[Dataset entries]

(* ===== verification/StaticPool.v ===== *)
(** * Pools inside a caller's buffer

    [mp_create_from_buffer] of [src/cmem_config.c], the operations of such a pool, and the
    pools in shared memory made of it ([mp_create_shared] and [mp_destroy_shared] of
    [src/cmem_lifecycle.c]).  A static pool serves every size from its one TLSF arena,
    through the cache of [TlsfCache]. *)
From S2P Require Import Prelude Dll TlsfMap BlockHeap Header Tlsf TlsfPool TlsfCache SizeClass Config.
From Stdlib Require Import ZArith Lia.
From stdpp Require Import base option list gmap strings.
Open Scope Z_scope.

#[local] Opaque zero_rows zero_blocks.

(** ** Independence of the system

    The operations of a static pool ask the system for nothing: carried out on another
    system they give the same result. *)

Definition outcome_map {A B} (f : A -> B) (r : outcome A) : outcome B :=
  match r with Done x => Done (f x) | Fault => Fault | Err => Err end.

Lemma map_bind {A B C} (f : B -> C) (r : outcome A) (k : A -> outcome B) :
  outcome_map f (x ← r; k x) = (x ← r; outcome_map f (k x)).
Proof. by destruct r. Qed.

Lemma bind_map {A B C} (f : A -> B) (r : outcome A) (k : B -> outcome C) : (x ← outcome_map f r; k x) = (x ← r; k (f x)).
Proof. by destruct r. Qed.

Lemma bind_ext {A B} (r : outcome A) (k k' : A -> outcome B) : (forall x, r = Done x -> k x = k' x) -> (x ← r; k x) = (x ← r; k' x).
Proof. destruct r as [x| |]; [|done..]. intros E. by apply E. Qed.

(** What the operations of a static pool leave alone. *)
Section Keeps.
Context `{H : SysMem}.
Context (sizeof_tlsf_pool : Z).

--

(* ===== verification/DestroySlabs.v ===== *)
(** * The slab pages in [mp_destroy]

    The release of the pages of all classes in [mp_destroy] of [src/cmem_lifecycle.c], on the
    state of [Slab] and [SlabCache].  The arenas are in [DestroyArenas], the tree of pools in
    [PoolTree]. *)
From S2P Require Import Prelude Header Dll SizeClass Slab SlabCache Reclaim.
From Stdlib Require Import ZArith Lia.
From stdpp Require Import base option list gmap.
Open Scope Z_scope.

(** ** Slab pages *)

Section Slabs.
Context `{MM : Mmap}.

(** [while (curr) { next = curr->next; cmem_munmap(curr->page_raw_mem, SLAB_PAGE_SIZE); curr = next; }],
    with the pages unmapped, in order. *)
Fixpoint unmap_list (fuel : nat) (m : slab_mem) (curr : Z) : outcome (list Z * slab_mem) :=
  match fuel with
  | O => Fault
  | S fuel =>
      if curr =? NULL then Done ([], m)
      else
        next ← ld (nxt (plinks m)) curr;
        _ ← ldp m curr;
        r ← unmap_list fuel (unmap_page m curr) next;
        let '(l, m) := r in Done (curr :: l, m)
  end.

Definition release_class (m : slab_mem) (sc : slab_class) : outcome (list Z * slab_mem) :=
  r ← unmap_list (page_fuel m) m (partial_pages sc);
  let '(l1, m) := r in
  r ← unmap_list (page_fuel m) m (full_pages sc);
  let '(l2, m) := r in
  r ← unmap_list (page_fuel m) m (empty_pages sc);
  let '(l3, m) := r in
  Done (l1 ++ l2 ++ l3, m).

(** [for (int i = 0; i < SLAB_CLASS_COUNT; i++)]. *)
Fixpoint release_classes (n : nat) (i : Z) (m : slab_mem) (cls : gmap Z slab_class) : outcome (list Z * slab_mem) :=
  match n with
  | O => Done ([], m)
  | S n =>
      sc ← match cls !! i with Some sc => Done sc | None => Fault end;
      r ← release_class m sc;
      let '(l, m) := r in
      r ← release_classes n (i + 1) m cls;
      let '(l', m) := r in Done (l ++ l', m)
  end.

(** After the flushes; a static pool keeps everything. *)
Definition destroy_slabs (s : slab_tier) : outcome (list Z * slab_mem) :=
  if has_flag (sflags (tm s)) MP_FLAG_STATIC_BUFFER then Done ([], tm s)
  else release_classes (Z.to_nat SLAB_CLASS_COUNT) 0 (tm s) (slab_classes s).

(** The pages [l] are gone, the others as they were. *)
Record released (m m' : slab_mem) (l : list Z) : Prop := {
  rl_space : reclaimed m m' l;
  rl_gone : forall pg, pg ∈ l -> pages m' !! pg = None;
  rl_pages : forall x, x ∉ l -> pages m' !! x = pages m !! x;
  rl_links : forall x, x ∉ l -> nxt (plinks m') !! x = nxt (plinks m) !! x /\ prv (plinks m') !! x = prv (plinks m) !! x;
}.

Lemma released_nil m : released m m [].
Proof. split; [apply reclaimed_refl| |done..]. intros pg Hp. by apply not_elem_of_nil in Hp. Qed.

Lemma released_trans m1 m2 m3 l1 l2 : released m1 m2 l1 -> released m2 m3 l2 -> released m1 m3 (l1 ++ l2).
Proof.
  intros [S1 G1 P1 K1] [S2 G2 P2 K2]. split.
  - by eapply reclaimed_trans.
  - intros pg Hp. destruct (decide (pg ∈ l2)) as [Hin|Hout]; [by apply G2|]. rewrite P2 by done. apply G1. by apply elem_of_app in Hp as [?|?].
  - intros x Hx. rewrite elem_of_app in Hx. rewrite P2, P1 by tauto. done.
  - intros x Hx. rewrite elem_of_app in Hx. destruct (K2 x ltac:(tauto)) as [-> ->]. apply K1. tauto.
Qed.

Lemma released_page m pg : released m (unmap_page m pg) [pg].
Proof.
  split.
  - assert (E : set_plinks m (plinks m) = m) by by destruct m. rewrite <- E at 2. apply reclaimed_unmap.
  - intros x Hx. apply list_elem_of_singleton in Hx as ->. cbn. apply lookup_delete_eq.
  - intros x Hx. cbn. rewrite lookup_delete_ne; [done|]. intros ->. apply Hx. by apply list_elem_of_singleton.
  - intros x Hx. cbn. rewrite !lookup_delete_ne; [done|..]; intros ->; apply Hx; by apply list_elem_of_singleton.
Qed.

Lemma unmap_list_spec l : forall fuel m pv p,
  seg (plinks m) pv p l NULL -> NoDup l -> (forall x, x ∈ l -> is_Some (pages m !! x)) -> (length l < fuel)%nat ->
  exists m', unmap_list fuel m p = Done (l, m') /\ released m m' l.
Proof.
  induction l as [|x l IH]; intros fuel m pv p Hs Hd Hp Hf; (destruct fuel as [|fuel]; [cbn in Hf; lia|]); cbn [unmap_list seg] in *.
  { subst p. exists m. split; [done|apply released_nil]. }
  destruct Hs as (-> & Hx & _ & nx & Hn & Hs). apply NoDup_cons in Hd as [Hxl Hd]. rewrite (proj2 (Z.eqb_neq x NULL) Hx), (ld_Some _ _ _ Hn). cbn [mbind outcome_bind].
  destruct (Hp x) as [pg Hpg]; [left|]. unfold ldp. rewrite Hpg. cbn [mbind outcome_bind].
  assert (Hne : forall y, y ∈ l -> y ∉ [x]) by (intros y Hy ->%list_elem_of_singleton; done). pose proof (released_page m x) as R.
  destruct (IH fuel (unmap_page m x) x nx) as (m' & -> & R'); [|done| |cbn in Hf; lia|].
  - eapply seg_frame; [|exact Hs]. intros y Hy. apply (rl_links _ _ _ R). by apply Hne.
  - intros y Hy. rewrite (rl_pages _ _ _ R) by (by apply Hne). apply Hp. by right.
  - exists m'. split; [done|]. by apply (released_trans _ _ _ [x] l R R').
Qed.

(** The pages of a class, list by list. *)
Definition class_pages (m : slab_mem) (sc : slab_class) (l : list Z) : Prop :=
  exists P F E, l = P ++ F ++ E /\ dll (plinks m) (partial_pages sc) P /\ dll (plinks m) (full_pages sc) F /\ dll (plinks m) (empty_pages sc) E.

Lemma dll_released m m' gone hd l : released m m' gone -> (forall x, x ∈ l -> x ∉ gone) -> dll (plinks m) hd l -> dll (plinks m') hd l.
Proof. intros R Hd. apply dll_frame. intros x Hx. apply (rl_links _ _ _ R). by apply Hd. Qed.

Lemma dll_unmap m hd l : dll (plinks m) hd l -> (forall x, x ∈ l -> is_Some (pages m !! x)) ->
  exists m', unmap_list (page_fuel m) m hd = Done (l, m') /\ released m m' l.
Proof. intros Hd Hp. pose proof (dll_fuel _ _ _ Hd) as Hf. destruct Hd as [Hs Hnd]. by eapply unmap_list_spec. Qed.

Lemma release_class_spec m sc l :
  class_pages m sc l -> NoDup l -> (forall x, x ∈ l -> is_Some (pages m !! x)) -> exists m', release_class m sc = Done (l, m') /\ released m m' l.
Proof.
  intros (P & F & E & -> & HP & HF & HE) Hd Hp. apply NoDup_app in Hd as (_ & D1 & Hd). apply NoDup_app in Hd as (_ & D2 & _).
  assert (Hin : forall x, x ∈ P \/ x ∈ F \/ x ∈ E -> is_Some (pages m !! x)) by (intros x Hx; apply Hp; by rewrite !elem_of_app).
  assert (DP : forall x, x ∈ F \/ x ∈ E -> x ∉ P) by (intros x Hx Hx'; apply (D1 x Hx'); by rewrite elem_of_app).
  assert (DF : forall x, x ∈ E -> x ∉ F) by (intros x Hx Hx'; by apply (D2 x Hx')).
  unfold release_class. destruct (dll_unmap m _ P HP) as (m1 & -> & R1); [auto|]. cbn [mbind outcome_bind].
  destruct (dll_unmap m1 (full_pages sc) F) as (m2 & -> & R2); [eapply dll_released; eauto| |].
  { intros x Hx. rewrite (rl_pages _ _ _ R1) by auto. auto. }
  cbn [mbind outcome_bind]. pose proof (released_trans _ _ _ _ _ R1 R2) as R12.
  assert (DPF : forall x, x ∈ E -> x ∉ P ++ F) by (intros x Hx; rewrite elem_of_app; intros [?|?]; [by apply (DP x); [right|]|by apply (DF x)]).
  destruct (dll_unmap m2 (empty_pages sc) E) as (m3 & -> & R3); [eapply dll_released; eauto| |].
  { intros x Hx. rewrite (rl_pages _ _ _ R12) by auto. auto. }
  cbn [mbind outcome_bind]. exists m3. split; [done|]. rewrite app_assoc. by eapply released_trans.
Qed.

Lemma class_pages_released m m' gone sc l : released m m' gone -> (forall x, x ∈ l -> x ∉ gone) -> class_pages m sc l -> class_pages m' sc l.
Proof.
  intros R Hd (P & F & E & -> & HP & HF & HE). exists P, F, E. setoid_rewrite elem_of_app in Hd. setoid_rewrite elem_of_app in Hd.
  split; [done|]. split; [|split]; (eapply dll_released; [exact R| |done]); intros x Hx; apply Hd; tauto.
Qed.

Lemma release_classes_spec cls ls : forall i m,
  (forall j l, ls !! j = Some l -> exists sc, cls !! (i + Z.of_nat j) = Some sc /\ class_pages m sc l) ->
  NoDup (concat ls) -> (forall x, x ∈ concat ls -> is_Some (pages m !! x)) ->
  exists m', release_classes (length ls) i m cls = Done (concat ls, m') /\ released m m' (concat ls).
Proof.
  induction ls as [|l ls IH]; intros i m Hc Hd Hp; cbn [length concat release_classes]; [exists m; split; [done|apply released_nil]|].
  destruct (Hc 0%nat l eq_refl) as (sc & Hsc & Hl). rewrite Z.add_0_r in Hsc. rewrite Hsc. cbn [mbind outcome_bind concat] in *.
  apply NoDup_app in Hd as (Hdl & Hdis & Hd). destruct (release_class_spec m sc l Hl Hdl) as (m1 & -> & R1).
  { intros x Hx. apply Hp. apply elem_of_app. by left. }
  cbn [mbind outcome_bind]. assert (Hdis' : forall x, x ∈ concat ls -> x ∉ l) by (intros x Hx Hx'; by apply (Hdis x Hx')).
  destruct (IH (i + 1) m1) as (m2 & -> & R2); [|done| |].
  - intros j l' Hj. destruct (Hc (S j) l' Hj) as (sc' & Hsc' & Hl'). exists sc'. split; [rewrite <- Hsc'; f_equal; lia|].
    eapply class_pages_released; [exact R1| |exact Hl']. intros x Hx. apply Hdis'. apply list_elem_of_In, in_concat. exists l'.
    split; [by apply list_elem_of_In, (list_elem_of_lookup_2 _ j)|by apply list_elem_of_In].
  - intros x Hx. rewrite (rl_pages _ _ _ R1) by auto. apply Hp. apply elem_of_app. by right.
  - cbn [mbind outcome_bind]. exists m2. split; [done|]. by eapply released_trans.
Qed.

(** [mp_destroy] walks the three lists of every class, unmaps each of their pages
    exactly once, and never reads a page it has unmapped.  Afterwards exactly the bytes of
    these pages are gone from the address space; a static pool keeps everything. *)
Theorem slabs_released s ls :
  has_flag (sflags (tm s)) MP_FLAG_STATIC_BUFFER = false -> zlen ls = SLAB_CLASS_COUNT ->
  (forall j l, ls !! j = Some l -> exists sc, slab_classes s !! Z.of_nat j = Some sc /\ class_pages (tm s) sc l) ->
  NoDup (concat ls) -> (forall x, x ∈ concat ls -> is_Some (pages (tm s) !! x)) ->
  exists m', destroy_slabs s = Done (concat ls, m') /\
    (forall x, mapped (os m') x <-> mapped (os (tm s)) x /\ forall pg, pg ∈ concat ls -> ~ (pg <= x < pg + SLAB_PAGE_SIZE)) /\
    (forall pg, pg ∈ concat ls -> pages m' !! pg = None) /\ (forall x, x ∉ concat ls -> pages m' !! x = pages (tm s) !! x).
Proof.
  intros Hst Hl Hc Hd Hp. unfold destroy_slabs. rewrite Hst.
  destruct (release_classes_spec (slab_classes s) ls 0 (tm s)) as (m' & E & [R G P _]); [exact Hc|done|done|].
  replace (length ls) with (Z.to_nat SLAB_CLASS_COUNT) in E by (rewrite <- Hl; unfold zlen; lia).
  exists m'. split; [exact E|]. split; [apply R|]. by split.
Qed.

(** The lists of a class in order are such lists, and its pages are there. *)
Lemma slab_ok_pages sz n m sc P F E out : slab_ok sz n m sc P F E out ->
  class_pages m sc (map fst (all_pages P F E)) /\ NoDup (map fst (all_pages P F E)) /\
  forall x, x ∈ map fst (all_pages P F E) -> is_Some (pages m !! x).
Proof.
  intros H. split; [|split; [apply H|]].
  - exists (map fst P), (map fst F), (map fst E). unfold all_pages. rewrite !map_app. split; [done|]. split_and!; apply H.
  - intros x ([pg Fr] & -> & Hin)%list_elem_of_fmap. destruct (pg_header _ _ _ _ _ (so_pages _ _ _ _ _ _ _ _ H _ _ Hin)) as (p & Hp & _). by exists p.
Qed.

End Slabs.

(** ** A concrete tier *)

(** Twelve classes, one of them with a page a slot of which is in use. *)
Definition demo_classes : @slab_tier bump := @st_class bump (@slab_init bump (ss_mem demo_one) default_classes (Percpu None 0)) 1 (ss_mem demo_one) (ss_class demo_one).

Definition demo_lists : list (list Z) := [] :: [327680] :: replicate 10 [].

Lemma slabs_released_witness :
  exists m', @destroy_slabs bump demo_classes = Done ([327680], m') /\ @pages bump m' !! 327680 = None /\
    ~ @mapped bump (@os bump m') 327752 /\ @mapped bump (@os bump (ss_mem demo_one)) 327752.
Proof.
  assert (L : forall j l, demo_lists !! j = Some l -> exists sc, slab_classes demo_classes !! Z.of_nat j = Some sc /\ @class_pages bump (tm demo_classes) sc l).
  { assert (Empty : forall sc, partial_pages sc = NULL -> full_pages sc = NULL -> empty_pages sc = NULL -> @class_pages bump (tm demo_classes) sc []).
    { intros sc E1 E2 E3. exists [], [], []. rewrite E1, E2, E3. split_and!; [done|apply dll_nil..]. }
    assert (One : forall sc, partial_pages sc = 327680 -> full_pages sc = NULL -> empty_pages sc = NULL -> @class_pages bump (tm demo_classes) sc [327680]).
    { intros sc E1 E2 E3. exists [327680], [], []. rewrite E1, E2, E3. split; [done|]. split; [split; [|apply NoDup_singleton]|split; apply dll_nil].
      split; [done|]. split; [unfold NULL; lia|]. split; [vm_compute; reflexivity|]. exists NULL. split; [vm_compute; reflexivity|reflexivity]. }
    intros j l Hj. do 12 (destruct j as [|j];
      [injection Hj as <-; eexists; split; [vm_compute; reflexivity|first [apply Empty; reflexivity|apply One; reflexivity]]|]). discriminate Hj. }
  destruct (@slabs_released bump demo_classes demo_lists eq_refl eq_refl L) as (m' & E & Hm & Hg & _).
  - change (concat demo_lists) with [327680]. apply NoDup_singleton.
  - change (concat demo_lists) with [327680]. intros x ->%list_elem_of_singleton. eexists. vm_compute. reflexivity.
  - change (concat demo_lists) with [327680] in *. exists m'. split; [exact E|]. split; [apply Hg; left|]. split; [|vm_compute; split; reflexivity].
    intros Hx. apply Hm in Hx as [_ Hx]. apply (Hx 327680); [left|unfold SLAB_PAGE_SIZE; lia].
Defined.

Problem statement: Show every line from the entries that includes the word "Require".

Result of this exercise:
From S2P Require Import Prelude Dll TlsfMap BlockHeap Header Tlsf TlsfPool TlsfCache SizeClass Config.
From Stdlib Require Import ZArith Lia.
From stdpp Require Import base option list gmap strings.
From S2P Require Import Prelude Header Dll SizeClass Slab SlabCache Reclaim.
From Stdlib Require Import ZArith Lia.
From stdpp Require Import base option list gmap.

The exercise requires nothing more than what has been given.